Gregg Araki est l’un des piliers du cinéma indé. Avec ses thèmes de prédilections (la jeunesse, la sexualité, l’homosexualité….) il a réussi à se construire son univers propre et désormais reconnu.
Il signe entre autre Mysterious Skin, son film le plus connu et le plus magistral, à la fois tragique et fascinant et que vous ne serez pas près d’oublier.
Synopsis
Brian Lackey, petit garçon de 8 ans, se réveille un jour dans sa cave, le nez en sang, sans aucun souvenir de ce qui s’est passé les dernières heures. 10 ans plus tard sa vie s’en trouve toujours bouleversée : il souffre de malaises, de cauchemars et s’est persuadé que la source de ses maux provient d’un enlèvement par les extraterrestres. De ses souvenirs troublés, ressort un nom : Neil Mc Cornick, beau brun confiant et briseur de cœur, qui lui n’a qu’un seul souvenir de ses 8 ans : sa relation amoureuse et sexuelle avec son coach de base-ball.
Brian va tenter de retrouver Neil pour résoudre le mystère qui les entoure.
L’art de traiter un sujet tabou
Il y a de ces films qui vous marquent à vie. Je pense que Mysterious Skin fait parti de ce genre de films.

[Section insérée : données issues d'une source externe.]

(** Fills a buffer of [room] bytes, [bytes] of them still to read. *)
Fixpoint read_loop (fuel : nat) (m : memory) (c : Cursor) (bytes room : Z)
    : cres (Cursor * list byte) :=
  match fuel with
  | O => Died OutOfFuel
  | S fuel =>
      if bytes =? 0 then Ret (c, []) else
      range ← range_at c (range_index c);
      let step := Z.min bytes (sub64 (rlength range) (range_offset c)) in
      room ← take_room room step;
      dst ← (if step =? 0 then Ret []
             else copy_to m (add64 (address range) (range_offset c)) 0 step
                    (Fatal CursorReadNull));
      let c := moved c range step in
      let c := with_offset c (add64 (coffset c) step) in
      '(c, tail) ← read_loop fuel m c (sub64 bytes step) room;
      Ret (c, dst ++ tail)
  end.

(** Reads [n] bytes and moves past them. *)
Definition read_bytes (m : memory) (c : Cursor) (n : Z) : cres (Cursor * list byte) :=
  _ ← validate_operation_size (coffset c) (clength c) n;
  read_loop (fuel_of c) m c n n.

Fixpoint read_at_loop (fuel : nat) (m : memory) (c : Cursor) (bytes room at_ index position : Z)
    : cres (list byte) :=
  match fuel with
  | O => Died OutOfFuel
  | S fuel =>
      if bytes =? 0 then Ret [] else
      range ← range_at c index;
      let position := add64 position at_ in
      if rlength range <? position then
        read_at_loop fuel m c bytes room (sub64 position (rlength range)) (add64 index 1) 0
      else
        let step := Z.min bytes (sub64 (rlength range) position) in
        room ← take_room room step;
        dst ← (if step =? 0 then Ret []
               else copy_to m (add64 (address range) position) 0 step (Fatal CursorReadNull));
        tail ← read_at_loop fuel m c (sub64 bytes step) room 0 (add64 index 1) 0;
        Ret (dst ++ tail)
  end.

(** Reads [n] bytes [at_] bytes on; the cursor does not move. *)
Definition read_bytes_at (m : memory) (c : Cursor) (at_ n : Z) : cres (list byte) :=
  _ ← validate_operation_size_at (coffset c) (clength c) n at_;
  read_at_loop (fuel_of c) m c n n at_ (range_index c) (range_offset c).

(** [read] and [read_at] of a [T] of [size] bytes: the value's bytes.
    [read_or_raise] turns a refused read into the raise the caller's [OnFault]
    decides. *)
Definition read (m : memory) (c : Cursor) (size : Z) : cres (Cursor * list byte) :=
  read_bytes m c size.
Definition read_at (m : memory) (c : Cursor) (at_ size : Z) : cres (list byte) :=
  read_bytes_at m c at_ size.
Definition read_or_raise (m : memory) (c : Cursor) (on : OnFault) (size : Z)
    : mres (Cursor * list byte) :=
  match read_bytes m c size with
  | Ret v => Ret v
  | Raised _ => throw on CursorReadFailed
  | Died d => Died d
  end.

(** [length - offset], wrapping. *)
Definition remaining (c : Cursor) : Z := sub64 (clength c) (coffset c).

(** The child covers the parent's next [sub_length] bytes, which the parent
    advances past: the parent, then the child. *)
Definition child_of (parent : Cursor) (sub_length : Z) : cres (Cursor * Cursor) :=
  let child := MkCursor (ranges parent) (range_index parent) (range_offset parent)
                 sub_length 0 in
  parent ← advance parent sub_length; Ret (parent, child).

Definition child_at (other : Cursor) (at_ sub_length : Z) : cres Cursor :=
  let child := MkCursor (ranges other) (range_index other) (range_offset other)
                 (add64 at_ sub_length) 0 in
  advance child at_.

Definition sub_cursor (c : Cursor) (sub_length : Z) : cres (Cursor * Cursor) :=
  if remaining c <? sub_length then Raised SubPastEnd
  else if (overflowing_add64 (coffset c) sub_length).2 then Raised SubOverflow
  else child_of c sub_length.

Definition sub_cursor_at (c : Cursor) (at_ sub_length : Z) : cres Cursor :=
  let '(start, overflow) := overflowing_add64 at_ (coffset c) in
  let '(end_, overflow) :=
    if overflow then (0, true) else overflowing_add64 start sub_length in
  if overflow then Raised SubOverflow
  else if clength c <? end_ then Raised SubPastEnd
  else child_at c at_ sub_length.

Definition truncate_to (c : Cursor) (new_length : Z) : cres Cursor :=
  if clength c <? new_length then Raised TruncatePastEnd
  else if new_length <? coffset c then Raised TruncateBeforeOffset
  else Ret (MkCursor (ranges c) (range_index c) (range_offset c) new_length (coffset c)).

(** ** The writes *)

Section Writes.
Context (stopped : mdeath) (task_ended : bool).

Fixpoint write_loop (fuel : nat) (m : memory) (c : Cursor) (bytes : Z) (from : list byte)
    : cres (Cursor * memory) :=
  match fuel with
  | O => Died OutOfFuel
  | S fuel =>
      if bytes =? 0 then Ret (c, m) else
      range ← range_at c (range_index c);
      let step := Z.min bytes (sub64 (rlength range) (range_offset c)) in
      '(src, from) ← take_bytes from step;
      m ← (if step =? 0 then Ret m
           else copy_from stopped task_ended m
                  (add64 (address range) (range_offset c)) 0 src (Fatal CursorWriteNull));
      let c := moved c range step in
      let c := with_offset c (add64 (coffset c) step) in
      write_loop fuel m c (sub64 bytes step) from
  end.

(** Writes [from] and moves past it. *)
Definition write_bytes (m : memory) (c : Cursor) (from : list byte)
    : cres (Cursor * memory) :=
  let bytes := Z.of_nat (length from) in
  _ ← validate_operation_size (coffset c) (clength c) bytes;
  write_loop (fuel_of c) m c bytes from.

Fixpoint write_at_loop (fuel : nat) (m : memory) (c : Cursor) (bytes : Z)
    (from : list byte) (at_ index position : Z) : cres memory :=
  match fuel with
  | O => Died OutOfFuel
  | S fuel =>
      if bytes =? 0 then Ret m else
      range ← range_at c index;
      let position := add64 position at_ in
      if rlength range <? position then
        write_at_loop fuel m c bytes from (sub64 position (rlength range))
          (add64 index 1) 0
      else
        let step := Z.min bytes (sub64 (rlength range) position) in
        '(src, from) ← take_bytes from step;
        m ← (if step =? 0 then Ret m
             else copy_from stopped task_ended m (add64 (address range) position) 0 src
                    (Fatal CursorWriteNull));
        write_at_loop fuel m c (sub64 bytes step) from 0 (add64 index 1) 0
  end.

(** Writes [from] [at_] bytes on; the cursor does not move. *)
Definition write_bytes_at (m : memory) (c : Cursor) (at_ : Z) (from : list byte)
    : cres memory :=
  let bytes := Z.of_nat (length from) in
  _ ← validate_operation_size_at (coffset c) (clength c) bytes at_;
  write_at_loop (fuel_of c) m c bytes from at_ (range_index c) (range_offset c).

A la fois sordide et bouleversant, Araki arrive à traiter d’un sujet tabou et difficile à mettre en image : la pédophilie, en mettant de coté toute morale ou tout parti prit.
Neil (magnifiquement incarné par Joseph Gordon-Levitt) se souvient avec nostalgie de son histoire d’amour avec son coach de base-ball, grand et beau blond moustachu, à la fois père qu’il n’a pas eu mais également initiateur de sa sexualité (et homosexualité) précoce. Ces souvenirs à la fois colorés et heureux mettent en exergue le vide face auquel il fait face 10 ans plus tard : malgré son incroyable beauté et sa maturité il est incapable d’aimer et d’éprouver des sentiments, et fini par se prostituer pour des hommes mûrs.
De son côté, Brian jeune homme timide et réservé, ne comprends toujours par comment il a pu oublier 5h de sa vie, lorsqu’il avait 8 ans et qu’on l’a retrouvé le nez en sang dans sa cave. Toujours angoissé par cet épisode de sa vie, il ne trouve pas d’autre explication rationnelle qu’un enlèvement par les extraterrestres, s’ajoutant à ça le divorce de ses parents et le fait qu’ils ont fermé les yeux sur ce fait inexplicable.
Le lien entre ces deux jeunes hommes que tout oppose est pourtant étroit mais il est toujours difficile à saisir. Le mystère qui les entoure se révèle au fur et à mesure est rythmé par des images et un sens de l’esthétique hors du commun et porté par des acteurs absolument formidables.
Le film dégage une force fascinante, tandis qu’on est prit par le suspens, qu’on est confronté aux sujets de société qui ont marqué plusieurs générations de jeunes (la peur des aliens, de la contamination par le Sida), mais également une quête d’identité entre deux enfances perdues et détruites. Le tout entrecoupé de scènes parfois vraiment choquantes et qui vous bouleverseront pendant longtemps.
Araki réussi avec brio à reconstituer les maux d’une jeunesse totalement dépassée, et à traiter de la pédophilie mais surtout de ses conséquences assez méconnues, encore aujourd’hui.
Un film marquant à voir à tout prix
Ce film n’est pas à mettre entre toutes les mains: entres scènes explicites et d’autres malsaines, le film dégage quelque chose de vraiment perturbant.
Toutefois, je le recommande chaudement, je pense qu’il faut le voir au moins une fois. C’est à la fois un des films les plus beaux et dérangeants que j’ai pu voir, mais il est magnifique sur tout les plans: la mise en scène et les images sont absolument superbes, avec une esthétique très colorée et propre au réalisateur qui permet d’égayer un sujet très glauque, des acteurs vraiment très convaincants (mention à Joseph Gordon-Levitt qu’on adore détester en beau gosse insensible) et une histoire très bien ficelée, sans fausses notes et avec un suspens haletant.